Analysis of T-cell repopulation after allogeneic bone marrow transplantation: Significant differences between recipients of T-Cell depleted and unmanipulated grafts

We have studied the repopulation of the T-cell compartment in 27 patients transplanted with bone marrow from an (HLA)-identical sibling. Significant differences were found between recipients of unmanipulated and T-cell depleted grafts. Analysis of the T cells by a method based on amplification of minisatellite DNA regions showed that without depletion >99.9% of the clones responding to a mitogenic stimulus after transplantation were of donor origin. In contrast, when the graft had been depleted with Campath-1M plus complement, a significant part of the T cells cloned during the first weeks after transplantation comprised of recipient T cells that had survived the preconditioning.

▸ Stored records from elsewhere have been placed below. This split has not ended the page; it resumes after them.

(** The body of [if belongs_to_country:]. *)
Definition count_asset (data : dict) (st : country_stats) : res country_stats :=
  let entity_type := dict_get_default data "type" VNone in
  let st :=
    mkCountryStats (S (total_assets st)) (vehicles st) (organizations st)
      (areas st) (people st) (vehicle_types st) (organization_types st)
      (manufacturers st) (timeline st) in
  st ←
    (if py_eq entity_type (VStr "vehicle") then
       vt ← counter_add (dict_get_default data "vehicle_type" (VStr "unknown"))
                        (vehicle_types st);
       mf ← counter_add (dict_get_default data "manufacturer" (VStr "unknown"))
                        (manufacturers st);
       Ok (mkCountryStats (total_assets st) (S (vehicles st)) (organizations st)
             (areas st) (people st) vt (organization_types st) mf (timeline st))
     else if py_eq entity_type (VStr "militaryOrganization") then
       ot ← counter_add
              (dict_get_default data "organization_type" (VStr "unknown"))
              (organization_types st);
       Ok (mkCountryStats (total_assets st) (vehicles st) (S (organizations st))
             (areas st) (people st) (vehicle_types st) ot (manufacturers st)
             (timeline st))
     else if py_eq entity_type (VStr "area") then
       Ok (mkCountryStats (total_assets st) (vehicles st) (organizations st)
             (S (areas st)) (people st) (vehicle_types st)
             (organization_types st) (manufacturers st) (timeline st))
     else if py_eq entity_type (VStr "person") then
       Ok (mkCountryStats (total_assets st) (vehicles st) (organizations st)
             (areas st) (S (people st)) (vehicle_types st)
             (organization_types st) (manufacturers st) (timeline st))
     else Ok st);
  let year := dict_get_default data "year" VNone in
  if truthy year then
    tl ← counter_add year (timeline st);
    Ok (mkCountryStats (total_assets st) (vehicles st) (organizations st)
          (areas st) (people st) (vehicle_types st) (organization_types st)
          (manufacturers st) tl)
  else Ok st.

Definition _analyze_single_country (g : graph) (country : pyval)
  : res country_stats :=
  foldM (λ st nd,
           belongs ← belongs_to_country nd.2 country;
           if belongs : bool then count_asset nd.2 st else Ok st)
        empty_country_stats (nodes g).

Definition required_fields : list string := ["type"; "label"].
Definition optional_fields : list string :=
  ["year"; "country"; "manufacturer"; "owner"].

(** [field in data and data[field]] *)
Definition field_filled (data : dict) (field : string) : bool :=
  match assoc_get field data with
  | Some v => truthy v
  | None => false
  end.

(** The two counters [(total_fields, filled_fields)] after the loops of
    [_calculate_completeness_score]. *)
Definition completeness_counts (g : graph) : nat * nat :=
  fold_left
    (λ acc nd,
       fold_left
         (λ acc field,
            (S acc.1, if field_filled nd.2 field then S acc.2 else acc.2))
         (required_fields ++ optional_fields)%list acc)
    (nodes g) (0%nat, 0%nat).

(** [a / max(1, b)] on counters: true division of two ints. *)
Definition ratio (a b : nat) : float :=
  int_truediv (Z.of_nat a) (Z.of_nat (Nat.max 1 b)).

Definition _calculate_completeness_score (g : graph) : float :=
  let counts := completeness_counts g in
  ratio counts.2 counts.1.

Definition canonical_types : list string :=
  ["country"; "vehicle"; "person"; "area"; "militaryOrganization"].

(** ['type' in data and data['type'] in [...]] *)
Definition type_consistent (data : dict) : bool :=
  match assoc_get "type" data with
  | Some v => existsb (λ t, py_eq v (VStr t)) canonical_types
  | None => false
  end.

(** The two counters [(total_items, consistent_items)] after the loop of
    [_calculate_consistency_score]. *)
Definition consistency_counts (g : graph) : nat * nat :=
  fold_left
    (λ acc nd, (S acc.1, if type_consistent nd.2 then S acc.2 else acc.2))
    (nodes g) (0%nat, 0%nat).

Definition _calculate_consistency_score (g : graph) : float :=
  let counts := consistency_counts g in
  ratio counts.2 counts.1.

(** [connectivity_score * 0.3 + completeness_score * 0.5 +
    consistency_score * 0.2], added from left to right, then
    [min(1.0, quality_score)]. *)
Definition _calculate_data_quality_score (g : graph) : float :=
  if Nat.eqb (number_of_nodes g) 0 then float_0_0
  else
    let connectivity_score := ratio (number_of_edges g) (number_of_nodes g) in
    let completeness_score := _calculate_completeness_score g in
    let consistency_score := _calculate_consistency_score g in
    let quality_score :=
      float_add
        (float_add (float_mul connectivity_score float_0_3)
                   (float_mul completeness_score float_0_5))
        (float_mul consistency_score float_0_2) in
    float_min float_1_0 quality_score.

(** [_count_entities_by_type]: the histogram of the nodes' type tags. *)
Definition _count_entities_by_type (g : graph) : res counter :=
  foldM (λ counts nd,
           counter_add (dict_get_default nd.2 "type" (VStr "unknown")) counts)
        [] (nodes g).

(** [sorted(items, key=..., reverse=True)]: a stable sort into descending
    order; [gt y x] tells whether the key of [y] is greater than that of
    [x].  Items with equal keys keep their order. *)
Fixpoint insert_desc {A} (gt : A → A → bool) (x : A) (l : list A) : list A :=
  match l with
  | [] => [x]
  | y :: r => if gt y x then y :: insert_desc gt x r else x :: y :: r
  end.

Fixpoint sorted_desc {A} (gt : A → A → bool) (l : list A) : list A :=
  match l with
  | [] => []
  | x :: r => insert_desc gt x (sorted_desc gt r)
  end.

(** [l[:n]] *)
Definition slice_to {A} (n : Z) (l : list A) : list A :=
  if (0 <=? n)%Z then take (Z.to_nat n) l
  else take (length l - Z.to_nat (- n)) l.

(** [_get_top_n]: the [n] items with the highest scores.  Scores are floats
    in the source and rationals here. *)
Definition _get_top_n (centrality_dict : list (string * Q)) (n : Z)
  : list (string * Q) :=
  slice_to n
    (sorted_desc (λ y x : string * Q, negb (Qle_bool y.2 x.2)) centrality_dict).

(** The [metrics] dictionary of [_generate_comparison_metrics]. *)
Record comparison_metrics := mkMetrics {
  total_assets_ranking : list (string * nat);
  vehicle_counts : list (string * nat);
  organization_counts : list (string * nat);
  technology_diversity : list (string * nat)
}.

(** [countries_data] is the dict from country to its [country_stats], in
    insertion order. *)
Definition _generate_comparison_metrics
    (countries_data : list (string * country_stats)) : comparison_metrics :=
  let asset_counts := map (λ cd, (cd.1, total_assets cd.2)) countries_data in
  mkMetrics
    (sorted_desc (λ y x : string * nat, Nat.ltb x.2 y.2) asset_counts)
    (fold_left (λ m cd, assoc_set cd.1 (vehicles cd.2) m) countries_data [])
    (fold_left (λ m cd, assoc_set cd.1 (organizations cd.2) m) countries_data [])
    (fold_left (λ m cd, assoc_set cd.1 (length (manufacturers cd.2)) m)
               countries_data []).

(** The membership test of [_compare_asset_types] and
    [_compare_technology_timelines]: owner or country only. *)
Definition owned_or_located (data : dict) (country : pyval) : res bool :=
  by_owner ← attr_mentions data "owner" country;
  if by_owner : bool then Ok true else attr_mentions data "country" country.

(** [_compare_asset_types]: per country, the histogram of the types of the
    nodes that belong to it. *)
Definition _compare_asset_types (g : graph) (countries : list string)
  : res (list (string * counter)) :=
  foldM (λ asset_types country,
           types ←
             foldM (λ types nd,
                      belongs ← owned_or_located nd.2 (VStr country);
                      if belongs : bool
                      then counter_add
                             (dict_get_default nd.2 "type" (VStr "unknown"))
                             types
                      else Ok types)
                   [] (nodes g);
           Ok (assoc_set country types asset_types))
        [] countries.

End StatisticsGenerator.

(** ** [military_database_analyzer_v3.py]: the calls into the builder *)

Module Analyzer.
Import Py Nx GraphBuilder.

(** [{name: self.databases[name] for name in databases if name in
    self.databases}]: [loaded] is [self.databases]. *)
Definition select_databases (loaded : list (string * dict))
    (databases : list string) : list (string * dict) :=
  fold_left
    (λ acc name,
       match assoc_get name loaded with
       | Some database => assoc_set name database acc
       | None => acc
       end)
    databases [].

(** [build_combined_graph]: with no list of names, all loaded databases. *)
Definition build_combined_graph (loaded : list (string * dict))
    (databases : option (list string)) : res graph :=
  let databases :=
    match databases with Some names => names | None => keys loaded end in
  combined_data ← combine_databases (select_databases loaded databases);
  build_graph combined_data true.

End Analyzer.

(** ** Graph objects in a store

    A Python variable holds a reference to an object, and a networkx graph
    object holds, for every node and every edge, a reference to the
    attribute dictionary that [G.nodes(data=True)] and [G.edges(data=True)]
    hand out.  A computation takes the store and returns its result with
    the store it leaves.  The networkx methods are the primitives: the
    reading ones leave the store as it is, the copying ones allocate new
    objects, and [add_node] writes.  The values kept in an attribute
    dictionary are immutable JSON values. *)

Module Store.
Import Py Nx.

Definition ref := positive.

Inductive object :=
| ONodeAttrs (d : dict)
| OEdgeAttrs (d : edge_data)
| OGraph (graph_attr : dict) (nodes : list (string * ref))
         (edges : list (string * string * ref)).

Definition store := gmap ref object.

Definition M (A : Type) : Type := store → res A * store.

Definition ret {A} (a : A) : M A := λ h, (Ok a, h).

#[global] Instance M_bind : MBind M :=
  λ A B f m h,
    match m h with
    | (Ok a, h') => f a h'
    | (Raise e, h') => (Raise e, h')
    end.

(** A computation that does not touch the store. *)
Definition lift {A} (r : res A) : M A := λ h, (r, h).

(** [for x in l: acc = body(acc, x)], stopping at the first exception. *)
Fixpoint for_each {A B} (f : B → A → M B) (acc : B) (l : list A) : M B :=
  match l with
  | [] => ret acc
  | x :: l' => acc' ← f acc x; for_each f acc' l'
  end.

(** Dereferencing.  Python has no dangling reference; the store-passing
    functions give [NotModelled] for one. *)
Definition get_object (r : ref) : M object :=
  λ h, match h !! r with
       | Some o => (Ok o, h)
       | None => (Raise NotModelled, h)
       end.

(** A new object, at a reference that was not in use. *)
Definition new_object (o : object) : M ref :=
  λ h, let r := fresh (dom h) in (Ok r, <[r := o]> h).

(** Assignment to an existing object. *)
Definition set_object (r : ref) (o : object) : M unit :=
  λ h, (Ok (), <[r := o]> h).

Definition node_attrs_of (data : ref) : M dict :=
  o ← get_object data;
  match o with
  | ONodeAttrs d => ret d
  | _ => lift (Raise NotModelled)
  end.

Definition edge_attrs_of (data : ref) : M edge_data :=
  o ← get_object data;
  match o with
  | OEdgeAttrs d => ret d
  | _ => lift (Raise NotModelled)
  end.

(** The graph a reference stands for: its object with every attribute
    dictionary read from the store. *)
Definition load_nodes (h : store) (ns : list (string * ref))
  : option (list (string * dict)) :=
  mapM (λ nr, match h !! nr.2 with
              | Some (ONodeAttrs d) => Some (nr.1, d)
              | _ => None
              end) ns.

Definition load_edges (h : store) (es : list (string * string * ref))
  : option (list (string * string * edge_data)) :=
  mapM (λ er, match h !! er.2 with
              | Some (OEdgeAttrs d) => Some (er.1, d)
              | _ => None
              end) es.

Definition load (h : store) (G : ref) : option graph :=
  match h !! G with
  | Some (OGraph a ns es) =>
      ns' ← load_nodes h ns;
      es' ← load_edges h es;
      Some (mkGraph a ns' es')
  | _ => None
  end.

Definition the_graph (G : ref) : M graph :=
  λ h, match load h G with
       | Some g => (Ok g, h)
       | None => (Raise NotModelled, h)
       end.

(** [G.nodes(data=True)]: each node id with its attribute dictionary, by
    reference. *)
Definition nodes_data (G : ref) : M (list (string * ref)) :=
  o ← get_object G;
  match o with
  | OGraph _ ns _ => ret ns
  | _ => lift (Raise NotModelled)
  end.

(** [G.nodes()] *)
Definition nodes (G : ref) : M (list string) :=
  ns ← nodes_data G; ret (map fst ns).

(** [G.edges(data=True)] *)
Definition edges_data (G : ref) : M (list (string * string * ref)) :=
  o ← get_object G;
  match o with
  | OGraph _ _ es => ret es
  | _ => lift (Raise NotModelled)
  end.

(** [n in G], [G.neighbors(n)] and [G.degree(n)] *)
Definition has_node (G : ref) (n : string) : M bool :=
  g ← the_graph G; ret (Nx.has_node g n).

Definition neighbors (G : ref) (n : string) : M (list string) :=
  g ← the_graph G; ret (Nx.neighbors g n).

Definition degree (G : ref) (n : string) : M nat :=
  g ← the_graph G; ret (Nx.degree g n).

This mixed population of low numbers donor and recipient T cells (19 +/- 31/mm(3) at day 14) expanded rapidly (predominantly CD8(+) T cells) during the first 2 months, without a significant change of the ratio of recipient/donor T cells. In 11 of 17 evaluable patients a late wave (>9 months) of donor T cells occurred. As a consequence, T-cell chimerism changed in favor of donor T cells and the CD4/CD8 ratio that had been reversed (<0.5) after the first expansion, normalized (1.5 +/- 0.51). Analysis of the T-cell receptor repertoire showed that in recipients of a T-cell depleted graft, the recipient as well as the donor T cells that repopulated the peripheral T-cell pool during the first month, were the progeny of a limited number of precursors. Because without depletion, when larger numbers of donor T cells had been cotransfused with the marrow, the repertoire was much more diverse, these data show that immediately after transplantation, the peripheral pool is repopulated primarily through expansion of circulating T cells. (C) 1996 by The American Society of Hematology.